- Description of the task: In the entries below, count the lines holding "disconnect". Reply with the number only.

[[ Exercise inputs, beginning ]]

(** X9. A join that the broker accepts answers true and leaves the state
    at [Connected] and the last error as it was.  It registers the
    retained offline last will on the status topic, then publishes the
    retained online status on that same topic, then subscribes to the
    command wildcard, and only then calls the connect callbacks: the
    explicit one first, the declarative one second, each once. *)
Theorem join_accepted (e : Env) (w : World) :
  authToken (_settings (vwire w)) <> EmptyString ->
  connect_result e = true ->
  result (_connectMQTT e w) = true
  /\ _state (vwire (world_of (_connectMQTT e w))) = VWIRE_STATE_CONNECTED
  /\ _lastError (vwire (world_of (_connectMQTT e w))) = _lastError (vwire w)
  /\ _startTime (vwire (world_of (_connectMQTT e w))) = millis_later e
  /\ trace (_connectMQTT e w)
     = [MqttConnect ("vwire-" +:+ _deviceId (vwire w))
                    (authToken (_settings (vwire w)))
                    (authToken (_settings (vwire w)))
                    ("vwire/" +:+ _deviceId (vwire w) +:+ "/status")
                    1 true (status_payload "offline");
        MqttPublish ("vwire/" +:+ _deviceId (vwire w) +:+ "/status")
                    (status_payload "online") true;
        MqttSubscribe ("vwire/" +:+ _deviceId (vwire w) +:+ "/cmd/#")]
       ++ connect_notifications w
  /\ notifications (trace (_connectMQTT e w)) = connect_notifications w.
Proof.
  intros Htok Hres. rewrite (_connectMQTT_accepted e w Htok Hres).
  cbn [result world_of trace fst snd].
  split; [reflexivity|]. split; [reflexivity|]. split; [reflexivity|].
  split; [reflexivity|]. split.
  - unfold _buildTopic. rewrite !append_assoc. reflexivity.
  - unfold connect_notifications.
    destruct (_connectHandler (vwire w));
      destruct (_vwireAutoConnectHandler w); reflexivity.
Qed.

Lemma join_accepted_witness :
  trace (_connectMQTT sample_env
           (world_of (disconnect sample_env world_with_callbacks)))
  = [MqttConnect "vwire-tok" "tok" "tok" "vwire/tok/status" 1 true
       (status_payload "offline");
     MqttPublish "vwire/tok/status" (status_payload "online") true;
     MqttSubscribe "vwire/tok/cmd/#";
     CallConnection 1%nat; CallConnection 11%nat].
Proof.
  destruct (join_accepted sample_env
              (world_of (disconnect sample_env world_with_callbacks))
              ltac:(discriminate) eq_refl) as (_ & _ & _ & _ & Ht & _).
  exact Ht.
Defined.

(** X10. A join that the broker refuses answers false, leaves the state
    at [Error] and MqttFailed as the last error, and after the one
    connect call it makes no other call: nothing is published, nothing is
    subscribed, no callback runs. *)
Theorem join_refused (e : Env) (w : World) :
  authToken (_settings (vwire w)) <> EmptyString ->
  connect_result e = false ->
  result (_connectMQTT e w) = false
  /\ _state (vwire (world_of (_connectMQTT e w))) = VWIRE_STATE_ERROR
  /\ _lastError (vwire (world_of (_connectMQTT e w))) = VWIRE_ERR_MQTT_FAILED
  /\ _startTime (vwire (world_of (_connectMQTT e w))) = _startTime (vwire w)
  /\ connect_calls (trace (_connectMQTT e w)) = 1%nat
  /\ length (trace (_connectMQTT e w)) = 1%nat
  /\ notifications (trace (_connectMQTT e w)) = []
  /\ publishes (trace (_connectMQTT e w)) = [].
Proof.
  intros Htok Hres. rewrite (_connectMQTT_refused e w Htok Hres).
  repeat split; reflexivity.
Qed.

Lemma join_refused_witness :
  _state (vwire (world_of (_connectMQTT (offline_poll_at 7)
                             world_with_callbacks)))
  = VWIRE_STATE_ERROR
  /\ notifications (trace (_connectMQTT (offline_poll_at 7)
                             world_with_callbacks)) = [].
Proof.
  destruct (join_refused (offline_poll_at 7) world_with_callbacks
              ltac:(discriminate) eq_refl)
    as (_ & Hs & _ & _ & _ & _ & Hn & _).
  split; [exact Hs | exact Hn].
Defined.

(** X11. [begin()] called while the network is not joined fails with
    WifiFailed without any call to the transport and without changing the
    state; with the network joined it is exactly one broker join. *)
Theorem begin_requires_network (e : Env) (w : World) :
  (wifi_connected e = false ->
     begin e w = (false, with_vwire (set_lastError VWIRE_ERR_WIFI_FAILED) w, [])
     /\ _state (vwire (world_of (begin e w))) = _state (vwire w))
  /\ (wifi_connected e = true -> begin e w = _connectMQTT e w).
Proof.
  unfold begin, _setError. split; intros ->; cbn [negb].
  - split; reflexivity.
  - reflexivity.
Qed.

Lemma begin_requires_network_witness :
  begin (network_down_poll_at 3) world_configured
  = (false, with_vwire (set_lastError VWIRE_ERR_WIFI_FAILED) world_configured,
     []).
Proof.
  exact (proj1 (proj1 (begin_requires_network (network_down_poll_at 3)
                         world_configured) eq_refl)).
Defined.

(** ** Scheduler: what a poll reads and what it writes *)

Lemma same_registry_refl (w : World) : same_registry w w.
Proof. repeat split. Qed.

Lemma same_registry_trans (w1 w2 w3 : World) :
  same_registry w1 w2 -> same_registry w2 w3 -> same_registry w1 w3.
Proof.
  unfold same_registry.
  intros (a1 & a2 & a3 & a4 & a5 & a6 & a7 & a8 & a9 & a10 & a11)
         (b1 & b2 & b3 & b4 & b5 & b6 & b7 & b8 & b9 & b10 & b11).
  repeat split; congruence.
Qed.

Lemma notice_drop_same_registry (w : World) :
  same_registry w (world_of (notice_drop w)).
Proof.
  rewrite notice_drop_run.
  destruct (VwireState_eqb (_state (vwire w)) VWIRE_STATE_CONNECTED);
    repeat split.
Qed.

Lemma _connectMQTT_same_registry (e : Env) (w : World) :
  same_registry w (world_of (_connectMQTT e w)).
Proof.
  unfold _connectMQTT, _setError. unfold_m.
  destruct (String.length (authToken (_settings (vwire w))) =? 0)%nat;
    [repeat split|].
  destruct (connect_result e); [|repeat split].
  destruct (_connectHandler (vwire w));
    destruct (_vwireAutoConnectHandler w); repeat split.
Qed.

Lemma _sendHeartbeat_world (b : Board) (e : Env) (w : World) :
  world_of (_sendHeartbeat b e w) = w.
Proof.
  unfold _sendHeartbeat. rewrite bind_run, connected_run.
  cbn [result world_of trace fst snd].
  destruct (connected_view (_state (vwire w)) (mqtt_connected_after e));
    reflexivity.
Qed.

(** The fast path: the object after the poll and the trace of the poll. *)
Lemma run_connected (b : Board) (e : Env) (w : World) :
  mqtt_connected e = true ->
  run b e w
  = if heartbeatInterval (_settings (vwire w))
         <=? ulong_sub (millis e) (_lastHeartbeat (vwire w))
    then (tt, with_vwire (set_lastHeartbeat (millis e)) w,
          trace (mqtt_loop b (inbound e) w)
          ++ if connected_view (_state (vwire w)) (mqtt_connected_after e)
             then [MqttPublish (heartbeat_topic w) (heartbeat_payload b e w)
                               false]
             else [])
    else (tt, w, trace (mqtt_loop b (inbound e) w)).
Proof.
  intros Hup. unfold run. rewrite Hup, bind_run.
  destruct (mqtt_loop_callbacks b (inbound e) w) as [Hw _]. rewrite Hw.
  rewrite bind_run. change (get w) with (w, w, @nil Event).
  cbn [result world_of trace fst snd app].
  destruct (heartbeatInterval (_settings (vwire w))
            <=? ulong_sub (millis e) (_lastHeartbeat (vwire w))).
  - unfold _sendHeartbeat, connected, connected_view. unfold_m.
    cbn [vwire with_vwire set_lastHeartbeat _state].
    destruct (VwireState_eqb (_state (vwire w)) VWIRE_STATE_CONNECTED
              && mqtt_connected_after e); reflexivity.
  - cbn [ret fst snd]. rewrite app_nil_r. reflexivity.
Qed.

(** The slow path with the network down. *)
Lemma run_network_down (b : Board) (e : Env) (w : World) :
  mqtt_connected e = false -> wifi_connected e = false ->
  run b e w
  = (tt, world_of (notice_drop w), idle_poll b w ++ trace (notice_drop w)).
Proof.
  intros Hd Hw. unfold run, idle_poll. rewrite Hd, Hw. cbn [negb].
  rewrite bind_run. change (emit Yield w) with (tt, w, [Yield]).
  cbn [result world_of trace fst snd].
  rewrite bind_run, ota_hook_run. cbn [result world_of trace fst snd].
  destruct (notice_drop w) as [[[] w1] t1]. reflexivity.
Qed.

(** The slow path with the network up. *)
Lemma run_session_down (b : Board) (e : Env) (w : World) :
  mqtt_connected e = false -> wifi_connected e = true ->
  run b e w
  = if autoReconnect (_settings (vwire w))
       && (reconnectInterval (_settings (vwire w))
           <=? ulong_sub (millis e) (_lastReconnectAttempt (vwire w)))
    then
      (tt,
       world_of (_connectMQTT e
                   (with_vwire (set_lastReconnectAttempt (millis e))
                               (world_of (notice_drop w)))),
       idle_poll b w ++ trace (notice_drop w)
       ++ trace (_connectMQTT e
                   (with_vwire (set_lastReconnectAttempt (millis e))
                               (world_of (notice_drop w)))))
    else
      (tt, world_of (notice_drop w), idle_poll b w ++ trace (notice_drop w)).
Proof.
  intros Hd Hw. unfold run, idle_poll. rewrite Hd, Hw. cbn [negb].
  rewrite bind_run. change (emit Yield w) with (tt, w, [Yield]).
  cbn [result world_of trace fst snd].
  rewrite bind_run, ota_hook_run. cbn [result world_of trace fst snd].
  destruct (notice_drop_facts w) as (_ & Hset & Hlast & _).
  rewrite bind_run.
  set (w1 := world_of (notice_drop w)) in *.
  rewrite bind_run. change (get w1) with (w1, w1, @nil Event).
  cbn [result world_of trace fst snd]. rewrite Hset, Hlast.
  destruct (autoReconnect (_settings (vwire w))); cbn [andb].
  - destruct (reconnectInterval (_settings (vwire w))
              <=? ulong_sub (millis e) (_lastReconnectAttempt (vwire w))).
    + rewrite !bind_run. unfold modify at 1 2 3. unfold ret.
      cbn [result world_of trace fst snd app].
      rewrite app_nil_r. reflexivity.
    + cbn [ret fst snd app]. rewrite app_nil_r. reflexivity.
  - cbn [ret fst snd app]. rewrite app_nil_r. reflexivity.
Qed.

Lemma run_same_registry (b : Board) (e : Env) (w : World) :
  same_registry w (world_of (run b e w)).
Proof.
  destruct (mqtt_connected e) eqn:Hup.
  - rewrite (run_connected b e w Hup).
    destruct (_ <=? _); repeat split.
  - destruct (wifi_connected e) eqn:Hwifi.
    + rewrite (run_session_down b e w Hup Hwifi).
      destruct (_ && _); cbn [world_of fst snd].
      * eapply same_registry_trans; [apply notice_drop_same_registry|].
        eapply same_registry_trans; [|apply _connectMQTT_same_registry].
        repeat split.
      * apply notice_drop_same_registry.
    + rewrite (run_network_down b e w Hup Hwifi). cbn [world_of fst snd].
      apply notice_drop_same_registry.
Qed.

Lemma run_polls_cons (b : Board) (e : Env) (rest : list Env) (w : World) :
  run_polls b (e :: rest) w
  = (tt, world_of (run_polls b rest (world_of (run b e w))),
     trace (run b e w) ++ trace (run_polls b rest (world_of (run b e w)))).
Proof.
  cbn [run_polls]. rewrite bind_run.
  destruct (run_polls b rest (world_of (run b e w))) as [[[] w2] t2].
  reflexivity.
Qed.

(** X12. Polling never changes what was registered or configured:
    after any run of polls, whatever the collaborators answer, both
    handler tables and their counts, the five callback slots, the
    settings and the device identity are what they were.  The same holds
    across [disconnect()] and across [begin()]. *)
Theorem polling_preserves_registry (b : Board) (polls : list Env)
    (e : Env) (w : World) :
  same_registry w (world_of (run_polls b polls w))
  /\ same_registry w (world_of (disconnect e w))
  /\ same_registry w (world_of (begin e w)).
Proof.
  split; [|split].
  - revert w. induction polls as [|p rest IH]; intros w.
    + apply same_registry_refl.
    + rewrite run_polls_cons. cbn [world_of fst snd].
      eapply same_registry_trans; [apply run_same_registry | apply IH].
  - unfold disconnect. unfold_m. destruct (mqtt_connected e); repeat split.
  - unfold begin, _setError. destruct (wifi_connected e); cbn [negb].
    + apply _connectMQTT_same_registry.
    + repeat split.
Qed.

Lemma filter_callbacks_only (f : Event -> bool) (tr : list Event) :
  (forall ev, is_callback ev = true -> f ev = false) ->
  forallb is_callback tr = true -> List.filter f tr = [].
Proof.
  intros Hf. induction tr as [|ev tr IH]; [reflexivity|].
  cbn [forallb List.filter]. intros H. apply andb_true_iff in H.
  destruct H as [Hev Htr]. rewrite (Hf ev Hev). apply IH, Htr.
Qed.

[[ Exercise inputs, end ]]

- Finished exercise: 5